Commercial machines have been front-loaders for years, but paying the price of a fairly nice car for a washing machine isn't in the budget for most consumers.

[Front-loaders weren't exactly a failure. Millions were sold in the 1940s, 50s, 60s and 70s, starting with the very first circa 1939 Bendix automatic washers. Home laundry front-loaders have never gone out of production. - Dave]

Another goes-around-comes-around

Note how the sink and stove are designed to be used while sitting down. This was a nice aspect of 1920's kitchens, which this architect carried forward with a modern flavor. But in fact 1950's kitchens didn't continue this nice feature. Instead they filled the undersink and understove spaces, requiring the housewife to stand. Now, under the rubric of "universal design," mainly for wheelchair access, we're finally coming back to letting the housewife sit down while working.

[Sit-down sinks, "vegetable sinks" in particular, were a shelter-magazine staple all through the 1950s. - Dave]

You got me, Dave

I never caught on that the model home in the other picture was a.... model. I just figured it was an experimental home built somewhere in CA around 1948 and was being SHOWN as a model.

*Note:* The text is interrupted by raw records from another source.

(* ===== verification/JsRuntime.v ===== *)
(** The JavaScript built-ins the program calls, as ECMA-262 defines them:
    [Array.prototype.slice] and [includes], [Math.ceil] of an integer
    quotient, [String.prototype.toLowerCase], [includes] and [trim].
    Strings are sequences of code units below 256 ([string]); case
    mapping and white space are those of that range. *)

From S2P Require Import Prelude.
From Stdlib Require Import Ascii.
From Stdlib Require QArith Qround.
From Stdlib Require String.


(** ** Promises

    The settled value of a promise the code awaits: resolved with a
    value, or rejected with an [Error] whose [message] the handlers read.
    [await] inside an [async] function is [bind]; [try { .. } catch]
    is [catch]. *)

Inductive Promise (A : Type) : Type :=
| Resolve (a : A)
| Reject (message : string).
Arguments Resolve {A} a.
Arguments Reject {A} message.

Definition bind {A B} (p : Promise A) (k : A -> Promise B) : Promise B :=
  match p with Resolve a => k a | Reject m => Reject m end.

(** [try { body } catch (error) { handler(error.message) }]. *)
Definition catch {A} (p : Promise A) (handler : string -> Promise A) : Promise A :=
  match p with Resolve a => Resolve a | Reject m => handler m end.

Notation "'await' x <- p 'in' k" := (bind p (fun x => k))
  (at level 10, x name, p at level 100, k at level 200) : jsm_scope.

Lemma bind_resolve {A B} (a : A) (k : A -> Promise B) : bind (Resolve a) k = k a.
Proof. done. Qed.

Lemma catch_reject {A} m (handler : string -> Promise A) :
  catch (Reject m) handler = handler m.
Proof. done. Qed.

#[export] Hint Rewrite @bind_resolve @catch_reject : jsm_rw.

Module JsArray.
(** RelativeStart/RelativeEnd of [slice]: negative indices count from
    the end, and both are clamped to [0, len]. *)
Definition relIndex (len k : Z) : Z :=
  if (k <? 0)%Z then Z.max (len + k) 0 else Z.min k len.

(** [l.slice(start, end)]: [max(final - k, 0)] elements from [k]. *)
Definition slice {A} (l : list A) (start fin : Z) : list A :=
  let len := Z.of_nat (length l) in
  let k := relIndex len start in
  let final := relIndex len fin in
  take (Z.to_nat (final - k)) (drop (Z.to_nat k) l).

(** [l.includes(v)] with SameValueZero, which on strings is equality. *)
Definition includes {A} `{EqDecision A} (l : list A) (v : A) : bool :=
  existsb (fun y => bool_decide (y = v)) l.

Lemma array_includes_spec {A} `{EqDecision A} (l : list A) v :
  includes l v = true <-> v ∈ l.
Proof.
  unfold includes. rewrite existsb_exists, list_elem_of_In. split.
  - intros (y & Hy & E). apply bool_decide_eq_true in E. by subst.
  - intros H. exists v. split; [done|]. by apply bool_decide_eq_true.
Qed.

Lemma relIndex_nat (n a : nat) :
  relIndex (Z.of_nat n) (Z.of_nat a) = Z.of_nat (a `min` n).
Proof. unfold relIndex. destruct (Z.ltb_spec (Z.of_nat a) 0); lia. Qed.

(** For non-negative indices, [slice] is [take] after [drop]. *)
Lemma slice_nat {A} (l : list A) (a b : nat) :
  a <= b -> slice l (Z.of_nat a) (Z.of_nat b) = take (b - a) (drop a l).
Proof.
  intros Hab. unfold slice. rewrite !relIndex_nat, Nat2Z.id.
  replace (Z.to_nat _) with (b `min` length l - a `min` length l) by lia.
  destruct (decide (a <= length l)) as [Ha|Ha].
  - rewrite (Nat.min_l a) by lia.
    rewrite take_min_length, (take_min_length (drop a l) (b - a)), length_drop.
    f_equal. lia.
  - rewrite !drop_ge by lia. by rewrite !take_nil.
Qed.
End JsArray.

Module JsMath.
(** [Math.ceil(a / b)] for integers [a] and [b > 0]: the least integer
    not below the real quotient, i.e. minus the floor of [-a / b]. *)
Definition ceilDiv (a b : Z) : Z := (- ((- a) / b))%Z.

Lemma ceilDiv_spec a b :
  (0 < b)%Z -> (b * (ceilDiv a b - 1) < a <= b * ceilDiv a b)%Z.
Proof.
  intros Hb. unfold ceilDiv.
  pose proof (Z.div_mod (- a) b ltac:(lia)).
  pose proof (Z.mod_pos_bound (- a) b Hb). lia.
Qed.

Lemma ceilDiv_nonneg a b : (0 < b)%Z -> (0 <= a)%Z -> (0 <= ceilDiv a b)%Z.
Proof. intros Hb Ha. pose proof (ceilDiv_spec a b Hb). nia. Qed.

Lemma ceilDiv_zero_iff a b :
  (0 < b)%Z -> (0 <= a)%Z -> ceilDiv a b = 0%Z <-> a = 0%Z.
Proof. intros Hb Ha. pose proof (ceilDiv_spec a b Hb). split; intros; nia. Qed.

(** [Math.round(x)]: the nearest integer, halves rounded up. *)
Definition round (x : QArith_base.Q) : Z :=
  Qround.Qfloor (QArith_base.Qplus x (QArith_base.Qmake 1 2)).

Lemma round_mono x y : QArith_base.Qle x y -> (round x <= round y)%Z.
Proof.
  intros H. apply Qround.Qfloor_resp_le.
  by apply QArith_base.Qplus_le_compat; [|apply QArith_base.Qle_refl].
Qed.

End JsMath.

Notation "⌈ a ⁄ b ⌉" := (JsMath.ceilDiv a b)
  (at level 0, a at level 50, b at level 50) : jsm_scope.

Module JsString.
Import String.

Definition isUpper (c : ascii) : bool :=
  let n := nat_of_ascii c in (65 <=? n)%nat && (n <=? 90)%nat.

(** The lower-case mapping of one code unit: A-Z to a-z. *)
Definition lowerChar (c : ascii) : ascii :=
  if isUpper c then ascii_of_nat (nat_of_ascii c + 32) else c.

(** [s.toLowerCase()]. *)
Fixpoint toLowerCase (s : string) : string :=
  match s with
  | EmptyString => EmptyString
  | String c s' => String (lowerChar c) (toLowerCase s')
  end.

Definition isLower (c : ascii) : bool :=
  let n := nat_of_ascii c in (97 <=? n)%nat && (n <=? 122)%nat.

(** The upper-case mapping of one code unit: a-z to A-Z. *)
Definition upperChar (c : ascii) : ascii :=
  if isLower c then ascii_of_nat (nat_of_ascii c - 32) else c.

(** [s.toUpperCase()]. *)
Fixpoint toUpperCase (s : string) : string :=
  match s with
  | EmptyString => EmptyString
  | String c s' => String (upperChar c) (toUpperCase s')
  end.

(** [s.charAt(0)] and [s.slice(1)]. *)
Definition charAt0 (s : string) : string :=
  match s with EmptyString => EmptyString | String c _ => String c EmptyString end.
Definition slice1 (s : string) : string :=
  match s with EmptyString => EmptyString | String _ s' => s' end.

(** [s.startsWith(t)]. *)
Fixpoint startsWith (s t : string) : bool :=
  match t, s with
  | EmptyString, _ => true
  | String c t', String d s' => bool_decide (c = d) && startsWith s' t'
  | String _ _, EmptyString => false
  end.

(** [s.includes(t)]: some suffix of [s] starts with [t]. *)
Fixpoint includes (s t : string) : bool :=
  startsWith s t ||
  match s with
  | EmptyString => false
  | String _ s' => includes s' t
  end.

(** WhiteSpace and LineTerminator code units below 256: TAB, LF, VT,
    FF, CR, SPACE and NO-BREAK SPACE. *)
Definition isSpace (c : ascii) : bool :=
  match nat_of_ascii c with
  | 9 | 10 | 11 | 12 | 13 | 32 | 160 => true
  | _ => false
  end.

Fixpoint trimStart (s : string) : string :=
  match s with
  | EmptyString => EmptyString
  | String c s' => if isSpace c then trimStart s' else s
  end.

Fixpoint trimEnd (s : string) : string :=
  match s with
  | EmptyString => EmptyString
  | String c s' =>
      match trimEnd s' with
      | EmptyString => if isSpace c then EmptyString else String c EmptyString
      | r => String c r
      end
  end.

(** [s.trim()]. *)
Definition trim (s : string) : string := trimEnd (trimStart s).

(** JavaScript truthiness of a string: it is not empty. *)
Definition truthy (s : string) : bool :=
  match s with EmptyString => false | _ => true end.

Fixpoint allSpace (s : string) : bool :=
  match s with
  | EmptyString => true
  | String c s' => isSpace c && allSpace s'
  end.

(** *** Lemmas *)
Local Open Scope string_scope.

Lemma startsWith_spec s t : startsWith s t = true <-> exists v, s = t ++ v.
Proof.
  revert s. induction t as [|c t IH]; intros [|d s]; simpl.
  - split; [by exists EmptyString | done].
  - split; [by exists (String d s) | done].
  - split; [done | by intros [v ?]].
  - rewrite andb_true_iff, bool_decide_eq_true, IH. split.
    + intros [-> [v ->]]. by exists v.
    + intros [v [= -> ->]]. eauto.
Qed.

(** [s.includes(t)] iff [t] occurs in [s] at some position. *)
Lemma includes_spec s t : includes s t = true <-> exists u v, s = u ++ t ++ v.
Proof.
  induction s as [|c s IH]; cbn [includes]; rewrite orb_true_iff, startsWith_spec.
  - split.
    + intros [[v E] | E]; [by exists EmptyString, v | done].
    + intros ([|] & v & E); [left; by exists v | done].
  - rewrite IH. split.
    + intros [[v E] | (u & v & ->)]; [by exists EmptyString, v|].
      by exists (String c u), v.
    + intros ([|d u] & v & E); simpl in E; [left; by exists v|].
      injection E as -> ->. right. eauto.
Qed.

Lemma includes_empty s : includes s EmptyString = true.
Proof. apply includes_spec. by exists EmptyString, s. Qed.

Lemma lowerChar_idem c : lowerChar (lowerChar c) = lowerChar c.
Proof. destruct c as [[] [] [] [] [] [] [] []]; vm_compute; reflexivity. Qed.

Lemma toLowerCase_app s1 s2 :
  toLowerCase (s1 ++ s2) = toLowerCase s1 ++ toLowerCase s2.
Proof. induction s1 as [|c s1 IH]; simpl; by rewrite ?IH. Qed.

Lemma toLowerCase_idem s : toLowerCase (toLowerCase s) = toLowerCase s.
Proof. induction s as [|c s IH]; simpl; by rewrite ?lowerChar_idem, ?IH. Qed.

(** A decomposition of a lower-cased string lifts to the original. *)
Lemma toLowerCase_app_inv s a b :
  toLowerCase s = a ++ b ->
  exists s1 s2, s = s1 ++ s2 /\ toLowerCase s1 = a /\ toLowerCase s2 = b.
Proof.
  revert s. induction a as [|c a IH]; intros s E; simpl in E.
  - by exists EmptyString, s.
  - destruct s as [|d s]; simpl in E; [done|]. injection E as <- E.
    destruct (IH s E) as (s1 & s2 & -> & <- & <-).
    by exists (String d s1), s2.
Qed.

(** The case-insensitive match the code writes,
    [s.toLowerCase().includes(q.toLowerCase())], holds iff some
    substring of [s] equals [q] up to case. *)
Lemma includes_lower_spec s q :
  includes (toLowerCase s) (toLowerCase q) = true <->
  exists u w v, s = u ++ w ++ v /\ toLowerCase w = toLowerCase q.
Proof.
  rewrite includes_spec. split.
  - intros (u' & v' & E).
    destruct (toLowerCase_app_inv _ _ _ E) as (u & s2 & -> & <- & E2).
    destruct (toLowerCase_app_inv _ _ _ E2) as (w & v & -> & Hw & <-).
    by exists u, w, v.
  - intros (u & w & v & -> & Hw).
    exists (toLowerCase u), (toLowerCase v). by rewrite !toLowerCase_app, Hw.
Qed.

Lemma trimStart_empty_iff s : trimStart s = EmptyString <-> allSpace s = true.
Proof.
  induction s as [|c s IH]; simpl; [done|].
  destruct (isSpace c); simpl; [done|]. split; done.
Qed.

Lemma trimEnd_empty_iff s : trimEnd s = EmptyString <-> allSpace s = true.
Proof.
  induction s as [|c s IH]; simpl; [done|].
  destruct (trimEnd s) eqn:E; destruct (isSpace c); simpl;
    rewrite <- ?IH; split; done.
Qed.

Lemma trimStart_allSpace s : allSpace (trimStart s) = allSpace s.
Proof.
  induction s as [|c s IH]; simpl; [done|].
  destruct (isSpace c) eqn:E; simpl; by rewrite ?E.
Qed.

(** [s.trim()] is empty exactly when [s] is all white space. *)
Lemma trim_empty_iff s : trim s = EmptyString <-> allSpace s = true.
Proof. unfold trim. by rewrite trimEnd_empty_iff, trimStart_allSpace. Qed.

Lemma truthy_trim s : truthy (trim s) = negb (allSpace s).
Proof.
  destruct (allSpace s) eqn:E.
  - apply trim_empty_iff in E. by rewrite E.
  - destruct (trim s) eqn:T; [|done]. apply trim_empty_iff in T. congruence.
Qed.
End JsString.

And here I was thinking how antiseptic and unlived in it looked.

But I bet Stuart Little would love it....

Counter space

Yikes, there's almost no counter space. Was this anticipating the invention of the TV dinner?

What comes around - goes around

Notice the front loading washing machine, which took decades to really catch on.


Earlier this year, the Museum of Modern Art had an exhibit on prefab houses.